## Exercise directions
Go through the records below and write each one out again unchanged.

[Records from a collection]
*** Block opens ***
(* ===== verification/HttpAdapter.v ===== *)
(** * The HTTP adapter (apps/broker/src/http-adapter.ts)

    One allowlisted request: schema, method, URL, headers, body, name resolution,
    the check of every address, the pinned connection and the limits on the
    response. The URL parser, the resolver and the transport are parameters; the
    transport that the broker uses is the second half of the file. *)

From S2P Require Export BrokerPipeline BinaryContent IpAddress.
From Stdlib Require Import Ascii String.
From stdpp Require Import list gmap.

(** ** Requests *)

Definition READ_METHODS : list string := ["GET"; "HEAD"; "OPTIONS"]%string.
Definition WRITE_METHODS : list string := ["POST"; "PUT"; "PATCH"; "DELETE"]%string.

(** What [new URL(value)] gives. *)
Record URL := {
  u_protocol : string;
  u_username : string;
  u_password : string;
  u_hostname : string;
  u_port : string;
  u_pathname : string;
  u_search : string
}.

Record HttpRequest := {
  hr_url : string;
  hr_method : string;
  hr_headers : option (list (string * string));
  hr_body : option BinaryContent
}.

Definition ContentEncodingSchema (j : json) : option ContentEncoding :=
  match j with
  | JStr s => if bool_decide (s = "utf8")%string then Some utf8
              else if bool_decide (s = "base64")%string then Some base64 else None
  | _ => None
  end.

(** [BinaryContentSchema] (binary-content.ts) *)
Definition BinaryContentSchema (j : json) : option BinaryContent :=
  if only_keys ["encoding"; "data"]%string j then
    e ← required "encoding" ContentEncodingSchema j;
    d ← required "data" json_string j;
    Some {| encoding := e; data := d |}
  else None.

(** [z.record(z.string(), z.string())] *)
Definition parse_headers (j : json) : option (list (string * string)) :=
  match j with
  | JObj fields => mapM (fun '(k, v) => s ← json_string v; Some (k, s)) fields
  | _ => None
  end.

(** ** Configuration *)

Record HttpAllowlistEntry := { al_host : string; al_pathPrefix : string }.

Record HttpAdapterConfig := {
  hc_allowlist : list HttpAllowlistEntry;
  hc_allowedPorts : list number;
  hc_timeoutMs : number;
  hc_requestSizeBytes : number;
  hc_responseSizeBytes : number;
  hc_responseHeaderBytes : number
}.

(** The value of a limit that [assertConfig] has accepted. *)
Definition limit (n : number) : Z := match n with NInt z => z | NNotInteger => 0 end.

(** [/^[a-z0-9.-]+$/iu] *)
Definition is_host_character (c : string) : bool :=
  is_folded_letter c ||
  match c with
  | String a "" => is_digit a || Ascii.eqb a "." || Ascii.eqb a "-"
  | _ => false
  end.

Definition first_failure (checks : list (bool * exn)) : result unit :=
  match list_find (fun c => c.1 = true) checks with Some (_, (_, e)) => Throw e | None => Ok tt end.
*** Block closes ***
## Answer for the task
(* ===== verification/HttpAdapter.v ===== *)
(** * The HTTP adapter (apps/broker/src/http-adapter.ts)

    One allowlisted request: schema, method, URL, headers, body, name resolution,
    the check of every address, the pinned connection and the limits on the
    response. The URL parser, the resolver and the transport are parameters; the
    transport that the broker uses is the second half of the file. *)

From S2P Require Export BrokerPipeline BinaryContent IpAddress.
From Stdlib Require Import Ascii String.
From stdpp Require Import list gmap.

(** ** Requests *)

Definition READ_METHODS : list string := ["GET"; "HEAD"; "OPTIONS"]%string.
Definition WRITE_METHODS : list string := ["POST"; "PUT"; "PATCH"; "DELETE"]%string.

(** What [new URL(value)] gives. *)
Record URL := {
  u_protocol : string;
  u_username : string;
  u_password : string;
  u_hostname : string;
  u_port : string;
  u_pathname : string;
  u_search : string
}.

Record HttpRequest := {
  hr_url : string;
  hr_method : string;
  hr_headers : option (list (string * string));
  hr_body : option BinaryContent
}.

Definition ContentEncodingSchema (j : json) : option ContentEncoding :=
  match j with
  | JStr s => if bool_decide (s = "utf8")%string then Some utf8
              else if bool_decide (s = "base64")%string then Some base64 else None
  | _ => None
  end.

(** [BinaryContentSchema] (binary-content.ts) *)
Definition BinaryContentSchema (j : json) : option BinaryContent :=
  if only_keys ["encoding"; "data"]%string j then
    e ← required "encoding" ContentEncodingSchema j;
    d ← required "data" json_string j;
    Some {| encoding := e; data := d |}
  else None.

(** [z.record(z.string(), z.string())] *)
Definition parse_headers (j : json) : option (list (string * string)) :=
  match j with
  | JObj fields => mapM (fun '(k, v) => s ← json_string v; Some (k, s)) fields
  | _ => None
  end.

(** ** Configuration *)

Record HttpAllowlistEntry := { al_host : string; al_pathPrefix : string }.

Record HttpAdapterConfig := {
  hc_allowlist : list HttpAllowlistEntry;
  hc_allowedPorts : list number;
  hc_timeoutMs : number;
  hc_requestSizeBytes : number;
  hc_responseSizeBytes : number;
  hc_responseHeaderBytes : number
}.

(** The value of a limit that [assertConfig] has accepted. *)
Definition limit (n : number) : Z := match n with NInt z => z | NNotInteger => 0 end.

(** [/^[a-z0-9.-]+$/iu] *)
Definition is_host_character (c : string) : bool :=
  is_folded_letter c ||
  match c with
  | String a "" => is_digit a || Ascii.eqb a "." || Ascii.eqb a "-"
  | _ => false
  end.

Definition first_failure (checks : list (bool * exn)) : result unit :=
  match list_find (fun c => c.1 = true) checks with Some (_, (_, e)) => Throw e | None => Ok tt end.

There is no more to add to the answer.